The Band’s 2015 iNNOCENCE + eXPERIENCE Show Design Gets Updated with Impressive New Video Elements
Before their 2017 tour, which celebrated the 30th anniversary of their 1987 album release, The Joshua Tree, U2 had spent much of 2015 on the road with their iNNOCENCE + eXPERIENCE Tour, in support of their 13th album, Songs of Innocence, released in Sept. 2014. It had been the most elaborate tour for the Irish rockers since their epic three-year, 110-show 360° Tour from June 2009 through July 2011.
This year, the band is hitting the road once again, and since this year’s trek is in support of U2’s 14th album, Songs of Experience, released in Dec. 2017, the tour name has flipped; it’s now called the eXPERIENCE + iNNOCENCE Tour. (The companion albums pay homage to English poet, painter, and printmaker William Blake, who first published his illuminated collection of poems, Songs of Innocence and Experience, in 1789).

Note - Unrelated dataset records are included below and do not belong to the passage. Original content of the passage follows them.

Lemma get_none_in (V : Type) (k key : string) (v : V) (d : Dict.t V) :
  Dict.get k d = None -> In (key, v) d -> key <> k.
Proof.
  induction d as [|[a x] r IH]; simpl; [intros _ []|].
  destruct (String.eqb_spec a k) as [->|N]; [discriminate|].
  intros H [[= -> ->]|Hin]; [exact N|now apply IH].
Qed.

Lemma get_remove_same (V : Type) (k : string) (d : Dict.t V) :
  Dict.get k (Dict.remove k d) = None.
Proof.
  induction d as [|[a x] r IH]; simpl; [reflexivity|].
  destruct (a =? k)%string eqn:E; [exact IH|]. simpl. now rewrite E.
Qed.

Lemma get_remove_other (V : Type) (k k' : string) (d : Dict.t V) :
  k' <> k -> Dict.get k (Dict.remove k' d) = Dict.get k d.
Proof.
  intros N. induction d as [|[a x] r IH]; simpl; [reflexivity|].
  destruct (String.eqb_spec a k') as [->|Na].
  - rewrite IH. now destruct (String.eqb_spec k' k).
  - simpl. now rewrite IH.
Qed.

Lemma in_keys_set (V : Type) (a k : string) (v : V) (d : Dict.t V) :
  In a (map fst (Dict.set k v d)) -> a = k \/ In a (map fst d).
Proof.
  induction d as [|[b x] r IH]; simpl.
  - intros [<-|[]]. now left.
  - destruct (String.eqb_spec b k) as [->|N]; simpl.
    + intros [<-|H]; [now left|right; now right].
    + intros [<-|H]; [right; now left|].
      destruct (IH H) as [->|Hr]; [now left|right; now right].
Qed.

Lemma wf_set (V : Type) (k : string) (v : V) (d : Dict.t V) :
  Dict.wf d -> Dict.wf (Dict.set k v d).
Proof.
  unfold Dict.wf. induction d as [|[b x] r IH]; simpl; intros W.
  - constructor; [intros []|constructor].
  - inversion W as [|? ? Hn Hr]; subst.
    destruct (String.eqb_spec b k) as [->|N]; simpl.
    + now constructor.
    + constructor; [|now apply IH].
      intros Hin. apply in_keys_set in Hin. destruct Hin as [->|Hin];
        [now apply N|now apply Hn].
Qed.

Lemma in_keys_remove (V : Type) (a k : string) (d : Dict.t V) :
  In a (map fst (Dict.remove k d)) -> In a (map fst d).
Proof.
  induction d as [|[b x] r IH]; simpl; [intros []|].
  destruct (b =? k)%string; simpl.
  - intros H. right. now apply IH.
  - intros [<-|H]; [now left|right; now apply IH].
Qed.

Lemma wf_remove (V : Type) (k : string) (d : Dict.t V) :
  Dict.wf d -> Dict.wf (Dict.remove k d).
Proof.
  unfold Dict.wf. induction d as [|[b x] r IH]; simpl; intros W;
    [constructor|].
  inversion W as [|? ? Hn Hr]; subst.
  destruct (b =? k)%string; simpl; [now apply IH|].
  constructor; [|now apply IH].
  intros Hin. apply Hn. now apply in_keys_remove in Hin.
Qed.

Lemma wf_map_advanced (params : Dict.t pyval) (item : string * pyval) :
  Dict.wf params -> Dict.wf (map_advanced params item).
Proof.
  intros W. destruct item as [key value]. unfold map_advanced.
  destruct (Dict.get key ADVANCED_SEARCH_PARAMS); [now apply wf_set|].
  destruct (Dict.mem key params); [now apply wf_set|exact W].
Qed.

Lemma wf_fold_map_advanced (kwargs params : Dict.t pyval) :
  Dict.wf params -> Dict.wf (fold_left map_advanced kwargs params).
Proof.
  revert params. induction kwargs as [|item r IH]; intros params W;
    cbn [fold_left]; [exact W|].
  now apply IH, wf_map_advanced.
Qed.

(** A key that is not a wire name of [ADVANCED_SEARCH_PARAMS] and not in
    [params] before the loop is not in [params] after it. *)
Lemma fold_map_advanced_absent (k : string) (kwargs params : Dict.t pyval) :
  ~ In k (map snd ADVANCED_SEARCH_PARAMS) ->
  Dict.get k params = None ->
  Dict.get k (fold_left map_advanced kwargs params) = None.
Proof.
  intros Hk. revert params.
  induction kwargs as [|[key value] r IH]; intros params H;
    cbn [fold_left]; [exact H|].
  apply IH. unfold map_advanced.
  destruct (Dict.get key ADVANCED_SEARCH_PARAMS) as [s|] eqn:E.
  - rewrite get_set_other; [exact H|].
    intros ->. apply Hk. eapply get_in_values. exact E.
  - destruct (Dict.mem key params) eqn:M; [|exact H].
    rewrite get_set_other; [exact H|].
    intros ->. apply mem_false in H. congruence.
Qed.

(** The loop leaves alone what no keyword of the call writes. *)
Lemma fold_map_advanced_kept (k : string) (kwargs params : Dict.t pyval) :
  (forall key value,
      In (key, value) kwargs ->
      key <> k /\ Dict.get key ADVANCED_SEARCH_PARAMS <> Some k) ->
  Dict.get k (fold_left map_advanced kwargs params) = Dict.get k params.
Proof.
  revert params.
  induction kwargs as [|[key value] r IH]; intros params H;
    cbn [fold_left]; [reflexivity|].
  rewrite IH by (intros a x Hin; apply (H a x); now right).
  destruct (H key value (or_introl eq_refl)) as [N T].
  unfold map_advanced.
  destruct (Dict.get key ADVANCED_SEARCH_PARAMS) as [s|].
  - apply get_set_other. intros ->. now apply T.
  - destruct (Dict.mem key params); [|reflexivity].
    now apply get_set_other.
Qed.

Lemma fold_map_advanced_mem (k : string) (kwargs params : Dict.t pyval) :
  Dict.mem k params = true ->
  Dict.mem k (fold_left map_advanced kwargs params) = true.
Proof.
  revert params.
  induction kwargs as [|[key value] r IH]; intros params H;
    cbn [fold_left]; [exact H|].
  apply IH. unfold map_advanced.
  assert (S : forall a x, Dict.mem k (Dict.set a x params) = true).
  { intros a x. unfold Dict.mem in H |- *. rewrite get_set.
    destruct (a =? k)%string; [reflexivity|exact H]. }
  destruct (Dict.get key ADVANCED_SEARCH_PARAMS); [apply S|].
  destruct (Dict.mem key params); [apply S|exact H].
Qed.

(** Only [time_filter] is mapped to [with_date]. *)
Lemma advanced_with_date (key : string) :
  Dict.get key ADVANCED_SEARCH_PARAMS = Some "with_date" ->
  key = "time_filter".
Proof.
  unfold ADVANCED_SEARCH_PARAMS. cbn [Dict.get].
  repeat match goal with
         | |- context [(?a =? key)%string] =>
             destruct (String.eqb_spec a key) as [<-|_];
             [first [reflexivity|discriminate]|]
         end.
  discriminate.
Qed.

(** With distinct keywords, the value given for [time_filter] is what the
    loop leaves under [with_date], unless [with_date] is given too. *)
Lemma fold_map_advanced_time_filter (v : pyval)
    (kwargs params : Dict.t pyval) :
  Dict.wf kwargs ->
  Dict.get "time_filter" kwargs = Some v ->
  Dict.get "with_date" kwargs = None ->
  Dict.get "with_date" (fold_left map_advanced kwargs params) = Some v.
Proof.
  unfold Dict.wf. revert params.
  induction kwargs as [|[key value] r IH]; intros params W Ht Hw;
    [discriminate|].
  inversion W as [|? ? Hn Hr]; subst. cbn [fold_left].
  cbn [Dict.get] in Ht, Hw.
  destruct (String.eqb_spec key "with_date") as [->|Nw]; [discriminate|].
  destruct (String.eqb_spec key "time_filter") as [->|Nt].
  - injection Ht as ->.
    rewrite fold_map_advanced_kept.
    + unfold map_advanced.
      change (Dict.get "time_filter" ADVANCED_SEARCH_PARAMS)
        with (Some "with_date").
      apply get_set_same.
    + intros a x Hin. split.
      * eapply get_none_in; [exact Hw|exact Hin].
      * intros T. apply advanced_with_date in T. subst a.
        apply Hn. change "time_filter" with (fst ("time_filter", x)).
        now apply in_map.
  - now apply IH.
Qed.

(** [advanced_search] on a query that is not blank is one call of
    [_perform_search_request] with the defaults of every filter; what it
    passes on is [cmd] and the mapped keywords. *)
Lemma advanced_search_perform query kwargs :
  Str.strip query <> "" ->
  Dict.get "query" kwargs = None ->
  exists category,
    let params :=
      Dict.remove "cat"
        (Dict.remove "query"
           (fold_left map_advanced kwargs
              [ ("query", PStr (Str.strip query)); ("cat", PStr "web");
                ("cmd", PStr "process_search") ])) in
    (forall w,
        advanced_search query kwargs w
        = _perform_search_request (Str.strip query) category "web" "en" "all"
            (PStr "moderate") 1 10 PNone PNone PNone PNone PNone PNone
            params w)
    /\ repeated_keyword builder_keywords params = None
    /\ (Dict.get "cat" kwargs = None -> category = PStr "web").
Proof.
  intros Hq Hk. apply is_empty_false in Hq.
  set (start := [ ("query", PStr (Str.strip query)); ("cat", PStr "web");
                  ("cmd", PStr "process_search") ]).
  assert (Gq : Dict.get "query" (fold_left map_advanced kwargs start)
               = Some (PStr (Str.strip query))).
  { rewrite fold_map_advanced_kept; [reflexivity|].
    intros a x Hin. split; [eapply get_none_in; [exact Hk|exact Hin]|].
    intros T. apply get_in_values in T. cbn in T.
    repeat (destruct T as [T|T]; [discriminate T|]). exact T. }
  assert (Gm : Dict.mem "cat" (fold_left map_advanced kwargs start) = true)
    by now apply fold_map_advanced_mem.
  unfold Dict.mem in Gm.
  destruct (Dict.get "cat" (fold_left map_advanced kwargs start))
    as [category|] eqn:Gc; [clear Gm|discriminate Gm].
  assert (A : forall k,
             ~ In k (map snd ADVANCED_SEARCH_PARAMS) ->
             Dict.get k start = None ->
             Dict.mem k (Dict.remove "cat"
                           (Dict.remove "query"
                              (fold_left map_advanced kwargs start)))
             = false).
  { intros k Hn Hs. apply mem_false.
    destruct (String.eqb_spec "cat" k) as [<-|Nc]; [apply get_remove_same|].
    rewrite get_remove_other by exact Nc.
    destruct (String.eqb_spec "query" k) as [<-|Nq]; [apply get_remove_same|].
    rewrite get_remove_other by exact Nq.
    now apply fold_map_advanced_absent. }
  assert (Q : forall k,
             k <> "cmd" -> ~ In k (map snd ADVANCED_SEARCH_PARAMS) ->
             Dict.mem k (Dict.remove "cat"
                           (Dict.remove "query"
                              (fold_left map_advanced kwargs start)))
             = false).
  { intros k Nc Hn. apply mem_false.
    destruct (String.eqb_spec "cat" k) as [<-|N1]; [apply get_remove_same|].
    rewrite get_remove_other by exact N1.
    destruct (String.eqb_spec "query" k) as [<-|N2]; [apply get_remove_same|].
    rewrite get_remove_other by exact N2.
    apply fold_map_advanced_absent; [exact Hn|].
    unfold start. cbn [Dict.get].
    destruct (String.eqb_spec "query" k); [congruence|].
    destruct (String.eqb_spec "cat" k); [congruence|].
    destruct (String.eqb_spec "cmd" k); [congruence|reflexivity]. }
  exists category. cbv zeta. fold start. split; [|split].
  - intros w. unfold advanced_search. rewrite Hq. cbv zeta. fold start.
    rewrite Gq, Gc.
    replace (repeated_keyword ["query"; "category"; "category_for_parser"] _)
      with (@None string); [reflexivity|].
    symmetry. apply repeated_keyword_none. intros k Hin. apply Q.
    + cbn [In] in Hin. intros ->.
      repeat (destruct Hin as [Hin|Hin]; [discriminate Hin|]). exact Hin.
    + cbn [In] in Hin. cbn. intros T.
      repeat (destruct Hin as [<-|Hin];
              [repeat (destruct T as [T|T]; [discriminate T|]); exact T|]).
      exact Hin.
  - apply repeated_keyword_none. intros k Hin. apply Q.
    + unfold builder_keywords in Hin. cbn [In] in Hin. intros ->.
      repeat (destruct Hin as [Hin|Hin]; [discriminate Hin|]). exact Hin.
    + unfold builder_keywords in Hin. cbn [In] in Hin. cbn. intros T.
      repeat (destruct Hin as [<-|Hin];
              [repeat (destruct T as [T|T]; [discriminate T|]); exact T|]).
      exact Hin.
  - intros Hc. rewrite fold_map_advanced_kept in Gc.
    + now injection Gc as <-.
    + intros a x Hin. split; [eapply get_none_in; [exact Hc|exact Hin]|].
      intros T. apply get_in_values in T. cbn in T.
      repeat (destruct T as [T|T]; [discriminate T|]). exact T.
Qed.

The resemblance between the 2015 and 2018 arena shows is not limited to the tour titles. Thematically and technically speaking, the new tour picks up where the 2015 tour left off, with a video cage structure that runs the length of the arena as opposed to where the LED wall usually resides, behind the band. But as we are about to explain, despite the similar look and feel of the shows, everything has changed in the way the system was designed, including new video panels that were developed by PRG Projects specifically for this tour, as well as a new system of video stage decks.
An eXPERIENCED Design Team
Jeroen Hallaert is originally from Belgium, but is now the director of PRG Projects for North America. PRG Projects is a small entity within the massive PRG group, tasked with the job of being innovators. The team he is part of has been involved with the band U2 since 1992 when they went out on their legendary Zoo TV tour, the one which changed how all acts would utilize video in their live performances going forward. Back then, video at concerts was relatively new and considered essential for I-Mag at stadium shows so the cheap seats could see the performers up close. U2 set out to do something completely different at that time. It was showing media content, often abstract and little to do with the lyrics, while other times the content was literal and tied to the message the band was trying to purvey.
Hallaert deals directly with the band’s designer Willie Williams as well as Rick Lipson from Stufish and Es Devlin, who are responsible for the overall creative development and design of the show. PRG Projects’ job is to take their ideas and figure out a way to turn them into reality. In this case, as is often on U2 creations, they had to design something that previously did not exist.
In 2015, the tour went out with a two-sided screen that ran the length of the arena and parked itself some 20 feet in the air over a 120-foot-long catwalk connecting the main rectangular stage to a circular B-stage, elevated so it would not impede audience sight lines. Each of those LED walls, made from 240 PRG Nocturne’s medium-resolution (28mm) SACO V-Thru product, measured 96 by 22.5 feet.
The catwalk let the musicians traverse the length of the arena at a higher level, allowing the band members to work inside this cage of video walls. Because the catwalk and video panels were one piece, extra motors had to be rigged to lift the catwalk into place. In addition, a stairway had to be wheeled into place so the band could ascend to that platform.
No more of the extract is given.